How would I get this to work for terrain, meshes, and other shapes?
I know how to create the water effect itself and to find where it would end, but I don’t how to calculate where it starts.
I’m trying to use the least amount of raycasts possible to keep a low script activity, so constant collision detection isn’t viable. But thats okay, I’m not trying to make a super accurate detection system, just something that works enough to look good and to be low activity.
This is a very interesting idea. I think there are a lot of ways to calculate locations where water will pour in advance, so that not a lot needs to be done once rain starts.
For meshes, if you know what triangle you are on, you could simply “flow” towards the lowest vertex, then follow the steepest triangle radiating out from that vertex until you find one that is no long a top surface, at which point you start dripping.
I don’t know much about how terrain works, but I bet it could work in a similar way.

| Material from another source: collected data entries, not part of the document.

(** * Leaf-area measurement pipeline of [app.py]

    A shallow embedding of the two processing functions of the server,
    [detectar_qrcode_e_calcular_escala] and [segmentar_folha], and of the
    request handler [processar] that calls them, and the properties of
    the calibration-and-measurement pipeline proved on it.

    Numbers are modelled as the code has them: NumPy [float64] values are
    IEEE 754 binary64 numbers ([spec_float] with precision 53 and exponent
    bound 1024, rounding to nearest even), the detector's corner
    coordinates are binary32 numbers, and [astype(int)] gives 64-bit
    integers with wrap-around arithmetic.  The image handed to
    [segmentar_folha] is a mutable array: it lives in a store and is
    updated in place by the drawing calls. *)

From Stdlib Require Import ZArith Lia SpecFloat.
From stdpp Require Import base option list gmap strings pretty.

Open Scope Z_scope.

(** ** IEEE 754 numbers *)

(** A [float64] scalar.  The operations are those of [SpecFloat] at
    precision 53 and exponent bound 1024. *)
Definition float := spec_float.

(** A [float32] element of the detector's corner array. *)
Definition float32 := spec_float.

Definition f64_of_Z (z : Z) : float := binary_normalize 53 1024 z 0 false.
Definition f64_add : float → float → float := SFadd 53 1024.
Definition f64_mul : float → float → float := SFmul 53 1024.
Definition f64_div : float → float → float := SFdiv 53 1024.
Definition f64_sqrt : float → float := SFsqrt 53 1024.
Definition f64_sub : float → float → float := SFsub 53 1024.

(** [a > b] on floats; false as soon as one side is NaN. *)
Definition f64_gt (a b : float) : bool := SFltb b a.

(** The binary32 number [m * 2^e]. *)
Definition f32_of_dyadic (m e : Z) : float32 := binary_normalize 24 128 m e false.
Definition f32_of_Z (z : Z) : float32 := f32_of_dyadic z 0.

Definition pos_inf : float := S754_infinity false.
Definition pos_zero : float := S754_zero false.

(** ** 64-bit integers *)

Definition int64_min : Z := - 2 ^ 63.
Definition int64_max : Z := 2 ^ 63 - 1.

(** Two's complement wrap-around of an integer result. *)
Definition wrap64 (z : Z) : Z := (z + 2 ^ 63) mod 2 ^ 64 - 2 ^ 63.
(** X6. A banned word always trips the pipeline when it occurs in a
    message as an ASCII token in any letter case: if the lexicon check
    misses it because its stem is another word, the phonetic check finds
    its own code. *)
Theorem banned_word_always_flagged (tokenize : string → list string)
    (stem : string → string) (banned_file exceptions_file : option (list string))
    (old : lexicon) (m : classifier) (text t : string) :
  let l := load_banned_words banned_file exceptions_file old in
  nonempty_tokens (tokenize text) →
  t ∈ tokenize text →
  isascii t = true →
  lower t ∈ banned_words l →
  check_message tokenize stem l m text = Ok true.
Proof.
  intros l Hne Ht _ Hban.
  destruct (load_banned_words_spec banned_file exceptions_file old)
    as (Hb & _ & _ & Hcodes). fold l in Hb, Hcodes.
  assert (Hw : lower t ≠ "").
  { rewrite Hb in Hban. apply elem_of_difference in Hban as [Hban _].
    by eapply load_words_nonempty. }
  destruct (soundex_nonempty _ Hw) as [code Hcode].
  assert (Hphon : phonetic_fires l (tokenize text)).
  { exists t, code, (lower t). split; [done |]. split.
    - by rewrite <- soundex_lower.
    - by apply Hcodes. }
  unfold check_message.
  destruct (lexicon_match stem l (tokenize text)) eqn:Hl.
  - by apply lexicon_hit_wins, lexicon_match_fires.
  - destruct (check_tokens_cases stem l m _ Hne) as (Hcase & _ & _).
    apply Hcase; [| done]. rewrite <- lexicon_match_fires. congruence.
Qed.

Lemma banned_word_always_flagged_witness :
  nonempty_tokens (words "my CATS")
  ∧ "CATS" ∈ words "my CATS"
  ∧ isascii "CATS" = true
  ∧ lower "CATS" ∈ banned_words pets_lexicon
  ∧ lexicon_match plural_stem pets_lexicon (words "my CATS") = false
  ∧ check_message words plural_stem pets_lexicon empty_model "my CATS" = Ok true.
Proof.
  assert (H1 : nonempty_tokens (words "my CATS")) by apply words_nonempty.
  assert (H2 : "CATS" ∈ words "my CATS").
  { apply (bool_decide_unpack _). vm_compute. exact I. }
  assert (Ha : isascii "CATS" = true) by reflexivity.
  assert (H3 : lower "CATS" ∈ banned_words pets_lexicon).
  { apply (bool_decide_unpack _). vm_compute. exact I. }
  split; [exact H1 |]. split; [exact H2 |]. split; [exact Ha |]. split; [exact H3 |].
  split; [vm_compute; reflexivity |].
  exact (banned_word_always_flagged words plural_stem
           (Some ["cats"; "# pets"; " Dog "; "fish"]) (Some ["fish"]) no_lexicon
           empty_model "my CATS" "CATS" H1 H2 Ha H3).
Defined.

End LoadFacts.

(** ** Exceptions of the classifier *)

Section ErrorFacts.

Lemma likelihoods_raises m tokens s h :
  tokens ≠ [] → (total_spam m + 2 = 0 ∨ total_ham m + 2 = 0)%Z →
  likelihoods m tokens s h = Raise ZeroDivisionError.
Proof.
  destruct tokens as [| t ts]; [done |]. intros _ Hz. simpl. unfold true_div.
  destruct (Z.eqb_spec (total_spam m + 2)%Z 0%Z); [done |].
  destruct (Z.eqb_spec (total_ham m + 2)%Z 0%Z); [done |]. lia.
Qed.

Lemma likelihoods_returns m tokens : ∀ s h,
  (total_spam m + 2 ≠ 0)%Z → (total_ham m + 2 ≠ 0)%Z →
  ∃ lh, likelihoods m tokens s h = Ok lh.
Proof.
  induction tokens as [| t ts IH]; intros s h Hs Hh; simpl; [eauto |].
  unfold true_div.
  destruct (Z.eqb_spec (total_spam m + 2)%Z 0%Z); [done |].
  destruct (Z.eqb_spec (total_ham m + 2)%Z 0%Z); [done |].
  simpl. by apply IH.
Qed.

Thanks for your idea, but I don’t think its possible right now. EditableMeshes have a method for getting faces and vertices, but regular meshes and terrain don’t. Converting everything into EditableMeshes isn’t really viable for me either.
There’s also a feature request from 2014 asking for methods on unions and regular meshes. Even if they add methods for meshes, I don’t think they’ll add it for terrain.
Your post gave me an idea though. I’ve been seeing water simulation with parts and terrain water recently. I might look into some of their water collision code tomorrow.